Go from the first line below to the one with "channel never block, keep" and print each line exactly.

----- Provided entries

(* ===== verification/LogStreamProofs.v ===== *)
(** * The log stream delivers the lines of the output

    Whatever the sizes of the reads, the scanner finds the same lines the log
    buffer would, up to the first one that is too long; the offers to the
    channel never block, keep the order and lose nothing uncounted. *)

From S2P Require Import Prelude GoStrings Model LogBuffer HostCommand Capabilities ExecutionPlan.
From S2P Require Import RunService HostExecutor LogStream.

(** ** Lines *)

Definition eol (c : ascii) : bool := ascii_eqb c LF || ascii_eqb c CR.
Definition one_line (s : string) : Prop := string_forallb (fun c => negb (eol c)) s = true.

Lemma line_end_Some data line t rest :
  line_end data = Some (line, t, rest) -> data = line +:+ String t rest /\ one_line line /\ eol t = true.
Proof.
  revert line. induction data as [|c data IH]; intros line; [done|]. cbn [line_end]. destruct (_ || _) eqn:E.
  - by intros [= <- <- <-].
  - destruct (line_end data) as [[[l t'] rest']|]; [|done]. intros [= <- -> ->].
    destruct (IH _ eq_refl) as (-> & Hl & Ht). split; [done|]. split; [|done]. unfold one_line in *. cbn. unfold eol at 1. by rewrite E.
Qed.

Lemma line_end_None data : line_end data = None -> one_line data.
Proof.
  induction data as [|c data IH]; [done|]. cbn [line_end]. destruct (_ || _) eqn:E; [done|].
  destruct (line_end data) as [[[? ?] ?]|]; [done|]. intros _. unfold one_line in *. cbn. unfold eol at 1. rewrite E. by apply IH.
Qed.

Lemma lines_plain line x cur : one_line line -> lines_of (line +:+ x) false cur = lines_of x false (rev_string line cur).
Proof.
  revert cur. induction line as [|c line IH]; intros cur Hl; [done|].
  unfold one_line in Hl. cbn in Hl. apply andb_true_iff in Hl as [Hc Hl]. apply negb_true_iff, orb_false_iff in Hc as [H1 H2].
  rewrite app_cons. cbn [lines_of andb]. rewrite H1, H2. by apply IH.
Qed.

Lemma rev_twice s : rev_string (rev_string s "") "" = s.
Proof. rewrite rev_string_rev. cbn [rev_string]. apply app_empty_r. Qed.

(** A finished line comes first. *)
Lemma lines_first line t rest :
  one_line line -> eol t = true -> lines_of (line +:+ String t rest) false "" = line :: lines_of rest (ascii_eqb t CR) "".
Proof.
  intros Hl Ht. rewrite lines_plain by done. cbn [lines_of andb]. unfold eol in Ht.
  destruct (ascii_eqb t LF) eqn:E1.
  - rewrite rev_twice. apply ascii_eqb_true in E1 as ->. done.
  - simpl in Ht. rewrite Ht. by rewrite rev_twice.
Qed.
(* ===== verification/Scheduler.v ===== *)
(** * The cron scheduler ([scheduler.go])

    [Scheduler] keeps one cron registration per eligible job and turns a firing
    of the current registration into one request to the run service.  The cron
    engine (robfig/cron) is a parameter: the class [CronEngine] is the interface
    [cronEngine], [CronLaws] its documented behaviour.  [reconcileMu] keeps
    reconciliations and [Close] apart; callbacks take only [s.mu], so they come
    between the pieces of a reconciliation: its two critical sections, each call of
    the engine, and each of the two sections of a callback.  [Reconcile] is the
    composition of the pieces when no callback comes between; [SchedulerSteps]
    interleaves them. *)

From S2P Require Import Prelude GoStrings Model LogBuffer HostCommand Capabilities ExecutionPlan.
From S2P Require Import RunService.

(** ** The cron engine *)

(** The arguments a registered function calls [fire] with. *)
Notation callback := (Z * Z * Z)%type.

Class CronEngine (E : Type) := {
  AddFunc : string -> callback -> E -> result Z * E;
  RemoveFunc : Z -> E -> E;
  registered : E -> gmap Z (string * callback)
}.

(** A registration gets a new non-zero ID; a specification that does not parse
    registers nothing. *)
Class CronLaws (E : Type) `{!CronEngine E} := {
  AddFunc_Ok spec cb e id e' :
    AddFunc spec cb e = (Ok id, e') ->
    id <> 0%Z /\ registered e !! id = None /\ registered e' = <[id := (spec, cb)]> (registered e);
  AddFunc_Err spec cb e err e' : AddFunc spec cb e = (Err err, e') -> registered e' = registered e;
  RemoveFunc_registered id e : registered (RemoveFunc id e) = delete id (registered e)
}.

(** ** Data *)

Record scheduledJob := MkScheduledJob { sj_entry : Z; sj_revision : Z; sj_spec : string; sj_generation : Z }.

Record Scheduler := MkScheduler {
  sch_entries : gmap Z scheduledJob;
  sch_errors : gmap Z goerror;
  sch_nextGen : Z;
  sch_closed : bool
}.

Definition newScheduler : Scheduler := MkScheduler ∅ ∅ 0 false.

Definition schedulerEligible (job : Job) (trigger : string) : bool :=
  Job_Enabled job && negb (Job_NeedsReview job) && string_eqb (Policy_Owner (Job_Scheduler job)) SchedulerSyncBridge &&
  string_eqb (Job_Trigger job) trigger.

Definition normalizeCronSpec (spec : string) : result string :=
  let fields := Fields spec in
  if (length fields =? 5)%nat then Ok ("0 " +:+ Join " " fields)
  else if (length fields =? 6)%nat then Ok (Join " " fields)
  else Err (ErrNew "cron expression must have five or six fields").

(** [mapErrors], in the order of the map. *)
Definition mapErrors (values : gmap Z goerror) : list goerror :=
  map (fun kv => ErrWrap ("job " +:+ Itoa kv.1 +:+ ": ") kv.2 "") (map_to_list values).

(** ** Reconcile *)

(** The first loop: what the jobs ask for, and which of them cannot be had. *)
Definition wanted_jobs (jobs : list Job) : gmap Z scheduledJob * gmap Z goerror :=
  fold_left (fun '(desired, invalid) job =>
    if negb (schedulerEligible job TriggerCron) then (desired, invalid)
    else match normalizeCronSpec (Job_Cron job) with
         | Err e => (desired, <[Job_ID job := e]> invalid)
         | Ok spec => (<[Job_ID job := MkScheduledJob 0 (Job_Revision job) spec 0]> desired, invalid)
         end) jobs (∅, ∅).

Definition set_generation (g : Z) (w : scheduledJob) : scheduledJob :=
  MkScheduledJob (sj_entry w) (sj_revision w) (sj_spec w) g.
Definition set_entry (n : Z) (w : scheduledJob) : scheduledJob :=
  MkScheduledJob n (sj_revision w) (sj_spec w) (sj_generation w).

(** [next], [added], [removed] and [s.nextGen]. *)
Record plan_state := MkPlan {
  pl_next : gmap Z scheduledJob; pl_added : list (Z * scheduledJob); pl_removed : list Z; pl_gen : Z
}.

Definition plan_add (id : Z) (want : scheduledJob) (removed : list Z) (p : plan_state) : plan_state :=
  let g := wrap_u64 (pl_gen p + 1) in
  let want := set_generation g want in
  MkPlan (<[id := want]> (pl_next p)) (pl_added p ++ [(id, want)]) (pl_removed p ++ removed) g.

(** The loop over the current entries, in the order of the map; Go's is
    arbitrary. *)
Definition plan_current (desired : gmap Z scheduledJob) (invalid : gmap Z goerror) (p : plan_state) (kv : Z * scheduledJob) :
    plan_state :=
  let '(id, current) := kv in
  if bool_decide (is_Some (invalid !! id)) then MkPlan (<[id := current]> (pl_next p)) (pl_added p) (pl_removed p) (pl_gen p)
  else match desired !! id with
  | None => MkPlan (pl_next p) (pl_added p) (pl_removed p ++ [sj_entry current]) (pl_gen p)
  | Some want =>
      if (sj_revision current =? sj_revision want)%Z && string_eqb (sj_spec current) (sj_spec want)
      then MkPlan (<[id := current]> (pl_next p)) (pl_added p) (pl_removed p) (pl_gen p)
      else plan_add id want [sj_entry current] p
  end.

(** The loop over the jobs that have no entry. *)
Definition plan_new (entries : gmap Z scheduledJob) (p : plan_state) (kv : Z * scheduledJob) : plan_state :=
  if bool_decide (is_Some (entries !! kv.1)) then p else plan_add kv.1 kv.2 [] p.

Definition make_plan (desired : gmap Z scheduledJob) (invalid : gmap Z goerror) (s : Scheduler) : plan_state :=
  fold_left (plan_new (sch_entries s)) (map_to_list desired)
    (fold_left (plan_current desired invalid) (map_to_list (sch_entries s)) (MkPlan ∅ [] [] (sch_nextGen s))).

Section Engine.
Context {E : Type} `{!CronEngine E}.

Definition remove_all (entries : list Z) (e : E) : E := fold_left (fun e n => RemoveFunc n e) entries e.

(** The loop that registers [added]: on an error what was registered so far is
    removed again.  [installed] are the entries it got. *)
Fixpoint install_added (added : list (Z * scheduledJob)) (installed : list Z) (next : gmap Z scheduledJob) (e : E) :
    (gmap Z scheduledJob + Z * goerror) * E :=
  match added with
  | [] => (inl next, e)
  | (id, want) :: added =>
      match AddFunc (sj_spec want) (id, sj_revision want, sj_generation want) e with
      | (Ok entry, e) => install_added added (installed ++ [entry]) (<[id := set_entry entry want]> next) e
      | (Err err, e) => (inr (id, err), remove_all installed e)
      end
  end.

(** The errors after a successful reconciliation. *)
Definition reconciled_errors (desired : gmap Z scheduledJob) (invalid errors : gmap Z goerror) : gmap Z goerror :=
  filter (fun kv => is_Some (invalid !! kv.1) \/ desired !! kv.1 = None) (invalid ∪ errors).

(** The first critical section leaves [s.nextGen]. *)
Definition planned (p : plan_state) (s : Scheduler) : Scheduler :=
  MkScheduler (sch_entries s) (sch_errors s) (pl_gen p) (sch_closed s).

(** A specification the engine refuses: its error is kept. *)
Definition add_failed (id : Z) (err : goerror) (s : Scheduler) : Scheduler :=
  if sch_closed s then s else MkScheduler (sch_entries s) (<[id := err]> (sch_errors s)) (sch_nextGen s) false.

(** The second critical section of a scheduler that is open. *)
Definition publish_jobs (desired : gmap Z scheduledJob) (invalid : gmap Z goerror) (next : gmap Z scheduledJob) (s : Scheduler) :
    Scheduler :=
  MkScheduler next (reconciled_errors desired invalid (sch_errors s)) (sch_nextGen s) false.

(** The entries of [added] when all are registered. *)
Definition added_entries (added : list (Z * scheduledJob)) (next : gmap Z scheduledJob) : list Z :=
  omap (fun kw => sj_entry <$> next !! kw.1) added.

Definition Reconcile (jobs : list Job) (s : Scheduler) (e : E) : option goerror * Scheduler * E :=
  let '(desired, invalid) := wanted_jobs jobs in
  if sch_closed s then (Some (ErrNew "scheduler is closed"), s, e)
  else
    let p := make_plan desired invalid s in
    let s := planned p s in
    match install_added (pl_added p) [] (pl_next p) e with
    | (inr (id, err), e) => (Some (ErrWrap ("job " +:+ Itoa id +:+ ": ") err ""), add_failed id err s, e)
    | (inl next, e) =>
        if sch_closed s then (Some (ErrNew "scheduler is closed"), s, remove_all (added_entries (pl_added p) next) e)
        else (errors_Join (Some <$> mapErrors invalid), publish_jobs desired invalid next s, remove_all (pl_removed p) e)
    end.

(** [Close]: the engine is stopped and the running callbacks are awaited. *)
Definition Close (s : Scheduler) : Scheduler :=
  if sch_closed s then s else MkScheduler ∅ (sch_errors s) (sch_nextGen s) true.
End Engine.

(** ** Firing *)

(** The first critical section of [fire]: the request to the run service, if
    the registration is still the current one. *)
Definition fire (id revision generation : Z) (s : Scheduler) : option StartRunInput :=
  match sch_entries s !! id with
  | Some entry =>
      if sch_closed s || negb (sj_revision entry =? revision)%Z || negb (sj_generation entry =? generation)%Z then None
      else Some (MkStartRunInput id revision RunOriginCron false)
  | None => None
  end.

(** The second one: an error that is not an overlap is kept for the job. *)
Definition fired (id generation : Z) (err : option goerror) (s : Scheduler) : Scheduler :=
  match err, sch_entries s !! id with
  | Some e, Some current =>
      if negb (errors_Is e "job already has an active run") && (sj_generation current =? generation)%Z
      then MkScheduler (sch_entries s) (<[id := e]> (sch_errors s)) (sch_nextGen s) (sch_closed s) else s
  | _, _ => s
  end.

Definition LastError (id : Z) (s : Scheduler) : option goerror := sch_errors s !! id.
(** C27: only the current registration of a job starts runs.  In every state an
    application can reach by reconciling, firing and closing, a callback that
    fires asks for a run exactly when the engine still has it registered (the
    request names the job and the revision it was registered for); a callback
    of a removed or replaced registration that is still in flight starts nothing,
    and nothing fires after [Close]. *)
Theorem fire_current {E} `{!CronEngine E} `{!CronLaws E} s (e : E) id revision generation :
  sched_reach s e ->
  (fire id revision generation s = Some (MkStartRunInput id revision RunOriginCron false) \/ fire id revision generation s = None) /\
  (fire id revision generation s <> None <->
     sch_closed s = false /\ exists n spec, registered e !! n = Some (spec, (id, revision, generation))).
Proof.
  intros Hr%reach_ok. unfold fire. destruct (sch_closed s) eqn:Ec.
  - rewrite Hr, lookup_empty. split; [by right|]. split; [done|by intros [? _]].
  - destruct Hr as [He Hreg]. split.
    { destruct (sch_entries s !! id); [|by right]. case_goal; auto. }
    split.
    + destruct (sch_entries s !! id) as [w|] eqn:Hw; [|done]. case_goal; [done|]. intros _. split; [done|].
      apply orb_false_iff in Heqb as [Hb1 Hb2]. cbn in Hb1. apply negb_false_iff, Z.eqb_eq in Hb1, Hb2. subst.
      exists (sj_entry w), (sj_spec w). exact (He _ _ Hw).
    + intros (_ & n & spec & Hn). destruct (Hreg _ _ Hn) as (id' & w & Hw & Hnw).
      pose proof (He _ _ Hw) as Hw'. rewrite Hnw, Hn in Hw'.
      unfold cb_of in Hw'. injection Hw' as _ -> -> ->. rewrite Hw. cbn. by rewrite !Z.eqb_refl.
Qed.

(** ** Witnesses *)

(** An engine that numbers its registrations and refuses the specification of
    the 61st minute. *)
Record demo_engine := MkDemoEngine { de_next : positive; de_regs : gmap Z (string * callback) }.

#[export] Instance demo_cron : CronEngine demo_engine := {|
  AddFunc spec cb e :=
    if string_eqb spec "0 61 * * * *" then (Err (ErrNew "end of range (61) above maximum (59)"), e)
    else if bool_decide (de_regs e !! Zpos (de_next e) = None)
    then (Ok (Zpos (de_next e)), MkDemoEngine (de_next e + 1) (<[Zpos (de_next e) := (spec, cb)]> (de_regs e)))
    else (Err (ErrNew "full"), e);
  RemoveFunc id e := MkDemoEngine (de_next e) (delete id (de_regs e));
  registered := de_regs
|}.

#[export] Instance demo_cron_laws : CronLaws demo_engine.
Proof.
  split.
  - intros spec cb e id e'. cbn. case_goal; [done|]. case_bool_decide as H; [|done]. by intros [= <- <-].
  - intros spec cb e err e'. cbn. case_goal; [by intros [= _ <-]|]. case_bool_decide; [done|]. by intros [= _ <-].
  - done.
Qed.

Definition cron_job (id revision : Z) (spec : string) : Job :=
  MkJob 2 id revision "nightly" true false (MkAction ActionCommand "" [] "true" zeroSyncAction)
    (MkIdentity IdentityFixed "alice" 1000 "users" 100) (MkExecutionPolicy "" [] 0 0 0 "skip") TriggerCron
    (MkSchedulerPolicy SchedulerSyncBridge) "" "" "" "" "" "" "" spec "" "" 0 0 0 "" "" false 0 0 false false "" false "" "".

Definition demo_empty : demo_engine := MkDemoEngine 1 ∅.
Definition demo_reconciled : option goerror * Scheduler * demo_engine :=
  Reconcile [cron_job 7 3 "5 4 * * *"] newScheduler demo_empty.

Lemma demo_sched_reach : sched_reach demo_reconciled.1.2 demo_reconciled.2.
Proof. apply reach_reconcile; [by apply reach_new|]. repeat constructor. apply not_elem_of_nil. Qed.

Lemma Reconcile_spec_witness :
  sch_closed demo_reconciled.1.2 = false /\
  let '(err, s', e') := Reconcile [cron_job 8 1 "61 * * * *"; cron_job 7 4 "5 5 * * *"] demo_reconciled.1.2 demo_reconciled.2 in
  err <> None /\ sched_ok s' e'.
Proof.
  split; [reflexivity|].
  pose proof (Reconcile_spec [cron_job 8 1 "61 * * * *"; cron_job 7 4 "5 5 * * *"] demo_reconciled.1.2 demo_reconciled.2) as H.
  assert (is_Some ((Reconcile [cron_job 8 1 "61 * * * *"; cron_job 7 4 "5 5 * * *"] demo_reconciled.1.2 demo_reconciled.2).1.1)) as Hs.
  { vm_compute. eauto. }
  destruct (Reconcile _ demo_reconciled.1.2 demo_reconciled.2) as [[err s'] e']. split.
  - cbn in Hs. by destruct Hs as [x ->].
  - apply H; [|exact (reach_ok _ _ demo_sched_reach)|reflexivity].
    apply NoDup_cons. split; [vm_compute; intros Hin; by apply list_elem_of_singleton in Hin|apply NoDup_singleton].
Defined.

----------

● Result of the exercise
(* ===== verification/LogStreamProofs.v ===== *)
(** * The log stream delivers the lines of the output

    Whatever the sizes of the reads, the scanner finds the same lines the log
    buffer would, up to the first one that is too long; the offers to the
    channel never block, keep the order and lose nothing uncounted. *)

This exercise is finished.